ONE royal commentator described the Queen’s visit to the Cabinet yesterday as daft. Others suggested that it crossed a constitutional line, muddling the elected with the unelected.

Some have even seen it as a sinister takeover attempt.

The historic pictures from Downing Street should, though, remind us of a few truths about the monarchy.

The Queen sat there mute, while wars, cuts and even her own line of succession were discussed. She no longer has any real power over our lives, but her presence highlighted that the ones responsible for making those crucial decisions were the ones sitting around her – the ones we all shall have the opportunity to pass judgement on in a couple of years’ time.
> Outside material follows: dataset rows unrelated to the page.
(* ===== verification/IndexHandlerProps.v ===== *)
(** * The exchange of indexes: the sender, the receiver, and both together *)
From Stdlib Require Import ZArith List Lia.
From Stdlib Require Import Strings.Byte.
From stdpp Require Import base list option gmap numbers tactics sorting.
From S2P Require Import Prelude GoLib Vector FileInfo FileInfoWire PullQueue PullState GlobalState FolderStore.
From S2P Require Import FolderStoreProps Downloads IndexHandler.

#[local] Open Scope Z_scope.

(** ** Sorted lists *)

Definition row_lt (x y : filesRow) : Prop := rSequence (row x) < rSequence (row y).
Definition last_seq (lp : Z) (xs : list filesRow) : Z := match list.last xs with Some x => rSequence (row x) | None => lp end.

Lemma last_seq_cons lp x xs : last_seq lp (x :: xs) = last_seq (rSequence (row x)) xs.
Proof. unfold last_seq. rewrite last_cons. by destruct (list.last xs). Qed.
Lemma last_seq_ge lp xs x :
  StronglySorted row_lt xs -> x ∈ xs -> rSequence (row x) <= last_seq lp xs.
Proof.
  revert lp. induction xs as [|y xs IH]; intros lp Hs Hx; [by apply elem_of_nil in Hx|]. rewrite last_seq_cons.
  apply StronglySorted_inv in Hs as [Hs Hy]. apply elem_of_cons in Hx as [->|Hx]; [|by apply IH].
  unfold last_seq. destruct (list.last xs) as [z|] eqn:Hz; [|lia]. apply last_Some_elem_of in Hz.
  rewrite Forall_forall in Hy. specialize (Hy z Hz). unfold row_lt in Hy. lia.
Qed.
Lemma last_seq_in lp xs : (xs = [] /\ last_seq lp xs = lp) \/ exists x, x ∈ xs /\ last_seq lp xs = rSequence (row x).
Proof.
  unfold last_seq. destruct (list.last xs) as [x|] eqn:Hx; [right|left].
  - exists x. split; [by apply last_Some_elem_of|done].
  - by apply last_None in Hx.
Qed.

(** ** The sender *)

Section Exchange.
Context (SortFunc : (fileRow -> fileRow -> Z) -> list fileRow -> list fileRow) (now : Z).
Context (NormalizedFilename NativeFilename : bytes -> bytes) (sha256 : bytes -> bytes).
Context (protoSize : bep_FileInfo -> Z).
(** A name in the form of the database survives the form of the system. *)
Hypothesis normalized_native : forall n,
  NormalizedFilename (NativeFilename (NormalizedFilename n)) = NormalizedFilename n.
(** Whether the folder receives encrypted files; the index of the sender in its
    own database and in that of the receiver. *)
Context (enc : bool) (ldev rdev : Z).

Abbreviation read s := (indirectFI_FileInfo NativeFilename (fdb s)).
Definition skip (s : folderStore) (x : filesRow) : bool := enc && IsReceiveOnlyChanged (read s x).
(** The file of a row as the receiver gets it. *)
Definition announce (s : folderStore) (x : filesRow) : FileInfo :=
  match ToWire false (prepareFileInfoForIndex (read s x)) with Ret w => FileInfoFromWire w | _ => read s x end.

Definition local_row (s : folderStore) (x : filesRow) : Prop := x ∈ rows (fdb s) /\ DeviceIdx (row x) = ldev.
Definition last_local (s : folderStore) : Z := seq_of ldev (indexids s).

(** The rows of the local device are well formed. *)
Record row_ok (s : folderStore) (x : filesRow) : Prop := {
  ro_seq : Sequence (fiprotobuf x) = rSequence (row x);
  ro_name : Name (fiprotobuf x) = rName (row x);
  ro_normal : exists n, rName (row x) = NormalizedFilename n;
  ro_stored : ToWire true (fiprotobuf x) <> Panic;
  ro_blocks : BlocklistHash (row x) <> [] -> is_Some (blocklists (fdb s) !! BlocklistHash (row x)) }.
Record sender_ok (s : folderStore) : Prop := {
  so_dev : localDeviceIdx (fdb s) = ldev;
  so_seqs : forall x, x ∈ rows (fdb s) -> 1 <= rSequence (row x) < next_sequence (fdb s);
  so_nodup : NoDup (map (fun x => rSequence (row x)) (rows (fdb s)));
  so_names : forall x y, local_row s x -> local_row s y -> rName (row x) = rName (row y) -> x = y;
  so_rows : forall x, local_row s x -> row_ok s x;
  so_next : 1 <= next_sequence (fdb s);
  so_last : 0 <= last_local s < next_sequence (fdb s);
  so_bound : forall x, local_row s x -> rSequence (row x) <= last_local s }.

Lemma ToWire_cases b f : ToWire b f = Panic \/ exists w, ToWire b f = Ret w.
Proof. unfold ToWire. case_match; eauto. Qed.
Lemma ToWire_panic b f :
  ToWire b f = Panic <-> truncated f && negb (IsDeleted f || IsInvalid f || IsIgnored f) = true.
Proof. unfold ToWire. by destruct (truncated f && _). Qed.
Lemma ToWire_complete b f : truncated f = false -> exists w, ToWire b f = Ret w.
Proof. intros H. unfold ToWire. rewrite H. cbn. eauto. Qed.

(** Reading a well-formed row. *)
Lemma read_ok s x : row_ok s x ->
  Sequence (read s x) = rSequence (row x) /\ Name (read s x) = NativeFilename (rName (row x)) /\ truncated (read s x) = false.
Proof.
  intros [H1 H2 _ H4 _]. unfold indirectFI_FileInfo. cbv zeta. set (bl := if is_nil _ then _ else _).
  destruct (ToWire_cases true (set_Blocks bl (fiprotobuf x))) as [Hp|[w Hw] ].
  { exfalso. apply H4. apply ToWire_panic in Hp. by apply ToWire_panic. }
  rewrite Hw. unfold ToWire in Hw. case_match; [done|]. injection Hw as <-. cbn. by rewrite H2.
Qed.
Lemma announce_wire s x : row_ok s x ->
  exists w, ToWire false (prepareFileInfoForIndex (read s x)) = Ret w /\ FileInfoFromWire w = announce s x.
Proof.
  intros Hx. destruct (read_ok s x Hx) as (H1 & H2 & H3).
  destruct (ToWire_complete false (prepareFileInfoForIndex (read s x))) as [w Hw]; [done|].
  exists w. unfold announce. by rewrite Hw.
Qed.
Lemma announce_ok s x : row_ok s x ->
  Sequence (announce s x) = rSequence (row x) /\ truncated (announce s x) = false /\
    NormalizedFilename (Name (announce s x)) = rName (row x).
Proof.
  intros Hx. destruct (read_ok s x Hx) as (H1 & H2 & H3).
  destruct (ToWire_complete false (prepareFileInfoForIndex (read s x))) as [w Hw]; [done|].
  unfold announce. rewrite Hw. unfold ToWire in Hw. cbn [truncated prepareFileInfoForIndex] in Hw. rewrite H3 in Hw. cbn [andb] in Hw. injection Hw as <-.
  cbn. rewrite H1, H2. split; [done|]. split; [done|]. destruct (ro_normal _ _ Hx) as [n ->]. apply normalized_native.
Qed.

Lemma index_toWire_announce s xs :
  (forall x, x ∈ xs -> row_ok s x) ->
  exists ws, index_toWire (map (fun x => prepareFileInfoForIndex (read s x)) xs) = Ret ws /\
    map FileInfoFromWire ws = map (announce s) xs.
Proof.
  induction xs as [|x xs IH]; intros H; [by exists []|].
  destruct (announce_wire s x (H x ltac:(constructor))) as (w & Hw & Ha).
  destruct IH as (ws & Hws & Has); [intros y Hy; apply H; by constructor|].
  exists (w :: ws). cbn. rewrite Hw. cbn [mbind outcome_bind]. rewrite Hws. cbn. by rewrite Ha, Has.
Qed.

(** The loop takes a prefix of the rows and appends those that are not skipped. *)
Lemma send_loop_spec s xs fseq pwd lp (b : FileInfoBatch) :
  (forall x, x ∈ xs -> row_ok s x) -> StronglySorted row_lt xs ->
  (forall x, x ∈ xs -> lp < rSequence (row x)) -> fseq <= lp -> berror b = None ->
  exists k b', send_loop protoSize enc (map (read s) xs) fseq pwd lp b = ((last_seq lp (take k xs), b'), Ret tt) /\
    berror b' = None /\ world b' = world b /\
    infos b' = infos b ++ map (fun x => prepareFileInfoForIndex (read s x)) (List.filter (fun x => negb (skip s x)) (take k xs)) /\
    (xs <> [] -> batch_Full b = false -> k <> O).
Proof.
  revert fseq pwd lp b. induction xs as [|x xs IH]; intros fseq pwd lp b Hr Hs Hlp Hf Hb.
  { exists O, b. cbn. by rewrite app_nil_r. }
  cbn [map send_loop]. destruct (read_ok s x (Hr x ltac:(constructor))) as (H1 & _ & H3).
  destruct (batch_Full b && _) eqn:Hfull.
  { exists O, b. cbn. rewrite app_nil_r. repeat split; auto. intros _ Hb'. by rewrite Hb' in Hfull. }
  specialize (Hlp x ltac:(constructor)) as Hx. rewrite H1.
  rewrite (proj2 (Z.ltb_ge _ _)) by lia. rewrite (proj2 (Z.leb_gt (rSequence (row x)) fseq)) by lia. rewrite andb_false_r.
  apply StronglySorted_inv in Hs as [Hs Hall]. rewrite Forall_forall in Hall.
  assert (forall y, y ∈ xs -> rSequence (row x) < rSequence (row y)) as Hlt.
  { intros y Hy. by apply Hall. }
  assert (forall y, y ∈ xs -> row_ok s y) as Hr' by (intros y Hy; apply Hr; by constructor).
  fold (skip s x). destruct (skip s x) eqn:Hskip.
  - destruct (IH (rSequence (row x)) pwd (rSequence (row x)) b Hr' Hs Hlt ltac:(lia) Hb) as (k & b' & E & H4 & H5 & H6 & _).
    exists (S k), b'. cbn [take List.filter]. rewrite last_seq_cons, Hskip. cbn [negb]. by rewrite E.
  - unfold batch_Append at 1. rewrite Hb.
    destruct (ToWire_complete true (prepareFileInfoForIndex (read s x))) as [w ->]; [done|].
    set (b1 := {| infos := _; bsize := _; berror := _; world := _ |}). cbn [Sequence prepareFileInfoForIndex]. rewrite H1.
    destruct (IH (rSequence (row x)) (IsDeleted (prepareFileInfoForIndex (read s x))) (rSequence (row x)) b1 Hr' Hs Hlt
                ltac:(lia) eq_refl) as (k & b' & E & H4 & H5 & H6 & _).
    exists (S k), b'. cbn [take List.filter]. rewrite last_seq_cons, Hskip. cbn [negb]. rewrite E.
    split; [done|]. split; [done|]. split; [done|]. split; [|done]. rewrite H6. cbn [infos b1 map]. by rewrite <- app_assoc.
Qed.
(** The rows of the local device in order. *)
Lemma rows_from_spec s start :
  sender_ok s ->
  StronglySorted row_lt (map strip (rows_from ldev start s)) /\
  forall x, x ∈ map strip (rows_from ldev start s) <-> local_row s x /\ start <= rSequence (row x).
Proof.
  intros Hs. set (P := fun x => of_device ldev x && (start <=? rSequence (row x))).
  assert (rows_from ldev start s ≡ₚ List.filter P (files (fdb s))) as HP by apply merge_sort_Permutation.
  assert (map strip (rows_from ldev start s) ≡ₚ List.filter P (rows (fdb s))) as HP'.
  { etrans; [apply Permutation_map, HP|]. unfold rows. by rewrite filter_rows. }
  assert (forall x, x ∈ map strip (rows_from ldev start s) <-> local_row s x /\ start <= rSequence (row x)) as Hin.
  { intros x. rewrite HP', in_filter. unfold P, of_device, local_row. rewrite andb_true_iff, Z.eqb_eq, Z.leb_le. tauto. }
  split; [|done].
  assert (NoDup (map (fun x => rSequence (row x)) (map strip (rows_from ldev start s)))) as Hnd.
  { rewrite HP'. pose proof (so_nodup _ Hs) as H. revert H. generalize (rows (fdb s)). intros l. induction l as [|x l IH]; [done|].
    cbn. intros [Hx Hl]%list.NoDup_cons. destruct (P x); cbn; [|by apply IH]. apply list.NoDup_cons. split; [|by apply IH].
    intros (y & Hy & [Hyl _]%filter_In)%list_elem_of_In%in_map_iff. apply Hx, list_elem_of_In, in_map_iff. eauto. }
  assert (StronglySorted (fun x y => rSequence (row x) <= rSequence (row y)) (map strip (rows_from ldev start s))) as Hsort.
  { assert (StronglySorted seq_le (rows_from ldev start s)) as H.
    { apply StronglySorted_merge_sort; [intros x y z; unfold seq_le; lia|intros x y; unfold seq_le; lia]. }
    revert H. generalize (rows_from ldev start s). intros l. induction 1 as [|x l _ IH Hall]; cbn; [constructor|].
    constructor; [done|]. rewrite Forall_forall in *. intros y (z & <- & Hz)%list_elem_of_In%in_map_iff. cbn.
    apply Hall. by apply list_elem_of_In. }
  clear HP HP' Hin. revert Hnd Hsort. generalize (map strip (rows_from ldev start s)). intros l Hnd Hsort.
  induction Hsort as [|x l Hsort IH Hall]; [constructor|]. cbn in Hnd. apply list.NoDup_cons in Hnd as [Hx Hnd].
  constructor; [by apply IH|]. rewrite Forall_forall in *. intros y Hy. specialize (Hall y Hy).
  unfold row_lt. assert (rSequence (row x) <> rSequence (row y)); [|lia]. intros He. apply Hx. rewrite He.
  apply list_elem_of_In, in_map_iff. exists y. by rewrite <- list_elem_of_In.
Qed.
She has refrained from attempting to meddle during her decades as our titular head, and she owes allegiance to no political party. Because of that, she looked so much cleaner than the politicians around her; politicians who renege on promises and brief against one another given half the chance.

This enabled her to give them some waspishly good advice: make the speeches shorter. If only she’d gone on to mention the boorish behaviour in the Commons and the inability to answer a straight question that give politicians a bad name As she sat there, it reminded us that while the hereditary principle is hopelessly outdated, it has somehow managed to place a female at the top of the tree for the last 60 years.

Compare that to our elected politicians.

All of them preach the virtues of equality, and yet the 22-person Cabinet contains only four women.